## TASK INSTRUCTIONS
Using the records below, give again exactly the lines from the line that contains "Definition unicode_escape (p" through the line that contains "(lo <=? 57343)", both ends included, and only those.

━━━━

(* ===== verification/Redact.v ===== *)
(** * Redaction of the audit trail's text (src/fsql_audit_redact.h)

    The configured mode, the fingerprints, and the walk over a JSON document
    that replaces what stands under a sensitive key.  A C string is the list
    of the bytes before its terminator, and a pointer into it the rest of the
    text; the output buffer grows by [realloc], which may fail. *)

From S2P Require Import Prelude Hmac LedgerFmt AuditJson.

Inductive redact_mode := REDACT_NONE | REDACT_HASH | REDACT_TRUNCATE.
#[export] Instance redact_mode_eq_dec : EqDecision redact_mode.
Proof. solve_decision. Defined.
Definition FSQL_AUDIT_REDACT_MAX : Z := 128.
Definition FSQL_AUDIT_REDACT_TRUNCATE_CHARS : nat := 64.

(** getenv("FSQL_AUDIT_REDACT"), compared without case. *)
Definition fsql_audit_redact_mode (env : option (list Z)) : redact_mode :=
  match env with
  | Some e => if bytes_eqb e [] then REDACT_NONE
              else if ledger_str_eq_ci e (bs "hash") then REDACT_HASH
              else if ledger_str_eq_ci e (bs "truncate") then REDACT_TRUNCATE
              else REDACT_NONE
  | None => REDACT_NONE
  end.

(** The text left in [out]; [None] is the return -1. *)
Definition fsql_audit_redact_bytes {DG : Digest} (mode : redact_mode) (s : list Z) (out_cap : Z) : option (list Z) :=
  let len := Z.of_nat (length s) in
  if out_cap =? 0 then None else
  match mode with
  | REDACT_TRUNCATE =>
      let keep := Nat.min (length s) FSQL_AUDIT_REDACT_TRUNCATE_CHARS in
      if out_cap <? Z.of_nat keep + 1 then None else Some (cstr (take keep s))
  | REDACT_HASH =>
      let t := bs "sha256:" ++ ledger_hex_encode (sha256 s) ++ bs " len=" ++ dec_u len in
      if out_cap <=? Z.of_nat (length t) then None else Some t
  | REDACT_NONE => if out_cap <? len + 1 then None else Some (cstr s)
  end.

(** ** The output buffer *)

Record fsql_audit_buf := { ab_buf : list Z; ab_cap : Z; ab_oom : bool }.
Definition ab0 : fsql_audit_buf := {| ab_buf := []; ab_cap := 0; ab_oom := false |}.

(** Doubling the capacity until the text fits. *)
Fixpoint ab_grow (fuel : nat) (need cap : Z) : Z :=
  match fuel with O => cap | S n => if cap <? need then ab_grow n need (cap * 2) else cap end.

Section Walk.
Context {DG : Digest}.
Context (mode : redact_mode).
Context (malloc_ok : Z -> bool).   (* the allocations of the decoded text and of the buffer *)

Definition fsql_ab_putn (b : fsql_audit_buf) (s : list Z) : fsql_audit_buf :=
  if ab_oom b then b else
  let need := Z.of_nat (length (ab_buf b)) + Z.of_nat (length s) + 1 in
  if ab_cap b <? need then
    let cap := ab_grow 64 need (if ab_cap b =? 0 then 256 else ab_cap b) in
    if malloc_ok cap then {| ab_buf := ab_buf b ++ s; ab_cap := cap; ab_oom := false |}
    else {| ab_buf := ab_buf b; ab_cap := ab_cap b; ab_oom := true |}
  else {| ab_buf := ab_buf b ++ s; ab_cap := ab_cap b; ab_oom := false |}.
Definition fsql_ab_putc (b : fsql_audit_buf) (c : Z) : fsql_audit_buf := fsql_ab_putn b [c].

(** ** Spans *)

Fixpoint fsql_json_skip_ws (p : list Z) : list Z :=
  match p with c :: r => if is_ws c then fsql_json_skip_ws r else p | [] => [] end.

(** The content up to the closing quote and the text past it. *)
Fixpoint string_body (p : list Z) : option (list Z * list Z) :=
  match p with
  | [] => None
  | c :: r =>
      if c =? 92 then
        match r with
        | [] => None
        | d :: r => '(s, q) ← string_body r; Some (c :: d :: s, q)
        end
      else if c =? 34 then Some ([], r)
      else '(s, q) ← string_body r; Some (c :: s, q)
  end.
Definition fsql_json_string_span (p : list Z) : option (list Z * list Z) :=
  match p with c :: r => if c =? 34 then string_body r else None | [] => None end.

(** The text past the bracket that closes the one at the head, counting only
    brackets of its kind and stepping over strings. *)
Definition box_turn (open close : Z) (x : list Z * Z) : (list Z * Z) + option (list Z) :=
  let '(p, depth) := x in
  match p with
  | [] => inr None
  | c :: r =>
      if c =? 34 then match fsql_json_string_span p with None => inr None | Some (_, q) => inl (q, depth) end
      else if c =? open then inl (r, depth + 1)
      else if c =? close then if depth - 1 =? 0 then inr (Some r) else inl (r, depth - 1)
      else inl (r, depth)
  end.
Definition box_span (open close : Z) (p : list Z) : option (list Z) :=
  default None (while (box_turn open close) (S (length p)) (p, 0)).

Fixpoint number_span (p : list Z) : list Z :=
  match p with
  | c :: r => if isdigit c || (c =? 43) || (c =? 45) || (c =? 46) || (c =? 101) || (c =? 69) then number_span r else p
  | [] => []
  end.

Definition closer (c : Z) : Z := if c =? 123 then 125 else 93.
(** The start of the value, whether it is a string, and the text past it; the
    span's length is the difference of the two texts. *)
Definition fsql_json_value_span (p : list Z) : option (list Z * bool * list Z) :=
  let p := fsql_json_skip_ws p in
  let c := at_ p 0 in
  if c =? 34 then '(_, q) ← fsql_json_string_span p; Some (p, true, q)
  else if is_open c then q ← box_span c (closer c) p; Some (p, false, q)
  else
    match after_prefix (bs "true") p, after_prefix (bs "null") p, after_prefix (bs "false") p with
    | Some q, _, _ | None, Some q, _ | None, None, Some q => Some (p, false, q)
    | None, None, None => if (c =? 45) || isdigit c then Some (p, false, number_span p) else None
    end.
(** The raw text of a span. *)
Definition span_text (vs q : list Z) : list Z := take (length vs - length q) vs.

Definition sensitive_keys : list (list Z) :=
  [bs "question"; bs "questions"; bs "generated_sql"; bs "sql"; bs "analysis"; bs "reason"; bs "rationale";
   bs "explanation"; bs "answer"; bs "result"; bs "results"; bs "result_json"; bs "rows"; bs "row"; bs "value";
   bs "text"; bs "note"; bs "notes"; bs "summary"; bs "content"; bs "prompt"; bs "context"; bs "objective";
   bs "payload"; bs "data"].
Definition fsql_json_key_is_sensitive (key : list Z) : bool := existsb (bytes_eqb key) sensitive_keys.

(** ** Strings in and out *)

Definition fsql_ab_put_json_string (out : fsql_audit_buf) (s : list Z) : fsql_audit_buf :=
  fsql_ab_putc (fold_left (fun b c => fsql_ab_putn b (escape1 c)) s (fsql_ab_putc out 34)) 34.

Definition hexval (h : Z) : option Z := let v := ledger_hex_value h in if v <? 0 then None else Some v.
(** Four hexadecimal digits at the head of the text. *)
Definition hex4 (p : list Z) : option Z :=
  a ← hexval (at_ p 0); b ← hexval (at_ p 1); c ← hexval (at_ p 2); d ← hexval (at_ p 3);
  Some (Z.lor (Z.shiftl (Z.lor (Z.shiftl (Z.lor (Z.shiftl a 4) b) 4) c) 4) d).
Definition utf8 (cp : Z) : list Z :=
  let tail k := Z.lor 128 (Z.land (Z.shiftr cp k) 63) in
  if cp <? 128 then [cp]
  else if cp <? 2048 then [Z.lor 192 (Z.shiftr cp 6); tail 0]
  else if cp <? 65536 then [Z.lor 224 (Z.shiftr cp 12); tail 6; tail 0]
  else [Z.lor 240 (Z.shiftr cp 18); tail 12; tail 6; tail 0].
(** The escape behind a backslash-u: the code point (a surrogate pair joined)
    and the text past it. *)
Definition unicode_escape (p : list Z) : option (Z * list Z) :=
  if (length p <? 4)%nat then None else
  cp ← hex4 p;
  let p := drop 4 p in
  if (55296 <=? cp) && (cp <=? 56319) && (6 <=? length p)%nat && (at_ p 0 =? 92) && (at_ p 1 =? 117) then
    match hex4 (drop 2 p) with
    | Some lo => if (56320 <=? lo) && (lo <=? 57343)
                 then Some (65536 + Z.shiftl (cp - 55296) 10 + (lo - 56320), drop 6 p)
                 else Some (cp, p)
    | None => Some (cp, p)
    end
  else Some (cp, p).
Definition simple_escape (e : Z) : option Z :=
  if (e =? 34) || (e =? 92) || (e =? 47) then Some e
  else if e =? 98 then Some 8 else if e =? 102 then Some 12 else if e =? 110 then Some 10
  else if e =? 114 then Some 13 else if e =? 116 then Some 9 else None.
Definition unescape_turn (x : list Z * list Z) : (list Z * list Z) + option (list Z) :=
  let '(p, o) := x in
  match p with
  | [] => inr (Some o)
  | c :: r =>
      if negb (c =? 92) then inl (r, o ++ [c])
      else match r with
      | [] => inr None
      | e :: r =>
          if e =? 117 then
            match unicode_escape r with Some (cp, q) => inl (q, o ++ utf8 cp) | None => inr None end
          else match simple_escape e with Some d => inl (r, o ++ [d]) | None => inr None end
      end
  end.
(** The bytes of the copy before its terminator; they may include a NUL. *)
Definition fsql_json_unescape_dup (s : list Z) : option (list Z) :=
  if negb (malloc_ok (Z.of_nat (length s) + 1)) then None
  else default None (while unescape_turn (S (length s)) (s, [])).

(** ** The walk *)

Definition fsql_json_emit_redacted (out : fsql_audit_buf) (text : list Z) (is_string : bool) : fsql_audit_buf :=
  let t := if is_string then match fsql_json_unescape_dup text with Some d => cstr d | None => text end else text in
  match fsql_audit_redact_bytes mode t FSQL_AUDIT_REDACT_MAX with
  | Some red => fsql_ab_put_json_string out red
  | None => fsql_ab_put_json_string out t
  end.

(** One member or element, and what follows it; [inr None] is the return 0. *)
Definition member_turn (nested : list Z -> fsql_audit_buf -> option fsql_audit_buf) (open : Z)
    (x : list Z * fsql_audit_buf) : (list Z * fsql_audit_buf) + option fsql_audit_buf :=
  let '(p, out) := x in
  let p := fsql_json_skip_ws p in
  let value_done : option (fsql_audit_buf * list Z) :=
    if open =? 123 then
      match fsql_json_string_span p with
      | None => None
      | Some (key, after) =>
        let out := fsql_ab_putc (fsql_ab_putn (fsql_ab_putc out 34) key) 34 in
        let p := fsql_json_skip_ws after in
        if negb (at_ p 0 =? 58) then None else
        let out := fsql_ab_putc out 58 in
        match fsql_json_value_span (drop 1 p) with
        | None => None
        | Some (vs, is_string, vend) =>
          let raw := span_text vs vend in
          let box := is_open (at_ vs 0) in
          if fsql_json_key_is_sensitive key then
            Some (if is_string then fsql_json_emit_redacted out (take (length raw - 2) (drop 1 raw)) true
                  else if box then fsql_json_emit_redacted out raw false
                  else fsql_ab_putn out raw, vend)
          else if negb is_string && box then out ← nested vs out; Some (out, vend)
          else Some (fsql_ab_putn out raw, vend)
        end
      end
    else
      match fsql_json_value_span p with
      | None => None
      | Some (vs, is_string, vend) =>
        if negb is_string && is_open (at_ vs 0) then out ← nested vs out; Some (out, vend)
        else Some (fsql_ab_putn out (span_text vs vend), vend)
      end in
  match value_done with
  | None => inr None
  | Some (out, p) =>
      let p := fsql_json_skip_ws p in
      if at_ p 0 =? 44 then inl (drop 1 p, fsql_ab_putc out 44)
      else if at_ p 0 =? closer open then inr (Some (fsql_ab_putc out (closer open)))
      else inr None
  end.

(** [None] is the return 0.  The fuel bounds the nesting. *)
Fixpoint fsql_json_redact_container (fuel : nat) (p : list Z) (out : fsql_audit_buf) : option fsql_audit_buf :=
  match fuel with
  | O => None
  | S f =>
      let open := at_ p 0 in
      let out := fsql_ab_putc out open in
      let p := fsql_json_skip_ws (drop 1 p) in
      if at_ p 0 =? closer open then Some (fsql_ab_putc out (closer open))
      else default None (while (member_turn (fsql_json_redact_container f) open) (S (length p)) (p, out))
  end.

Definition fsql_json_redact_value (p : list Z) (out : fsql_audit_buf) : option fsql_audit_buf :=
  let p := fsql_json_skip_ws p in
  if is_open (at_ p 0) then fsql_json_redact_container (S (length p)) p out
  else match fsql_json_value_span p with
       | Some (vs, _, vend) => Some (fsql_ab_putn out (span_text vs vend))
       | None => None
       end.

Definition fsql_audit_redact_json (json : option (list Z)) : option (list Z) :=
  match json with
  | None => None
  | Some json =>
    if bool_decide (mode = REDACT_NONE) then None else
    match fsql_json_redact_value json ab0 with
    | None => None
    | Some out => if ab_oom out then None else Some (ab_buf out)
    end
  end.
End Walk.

━━━━

## ANSWER TO THE PROBLEM
Definition unicode_escape (p : list Z) : option (Z * list Z) :=
  if (length p <? 4)%nat then None else
  cp ← hex4 p;
  let p := drop 4 p in
  if (55296 <=? cp) && (cp <=? 56319) && (6 <=? length p)%nat && (at_ p 0 =? 92) && (at_ p 1 =? 117) then
    match hex4 (drop 2 p) with
    | Some lo => if (56320 <=? lo) && (lo <=? 57343)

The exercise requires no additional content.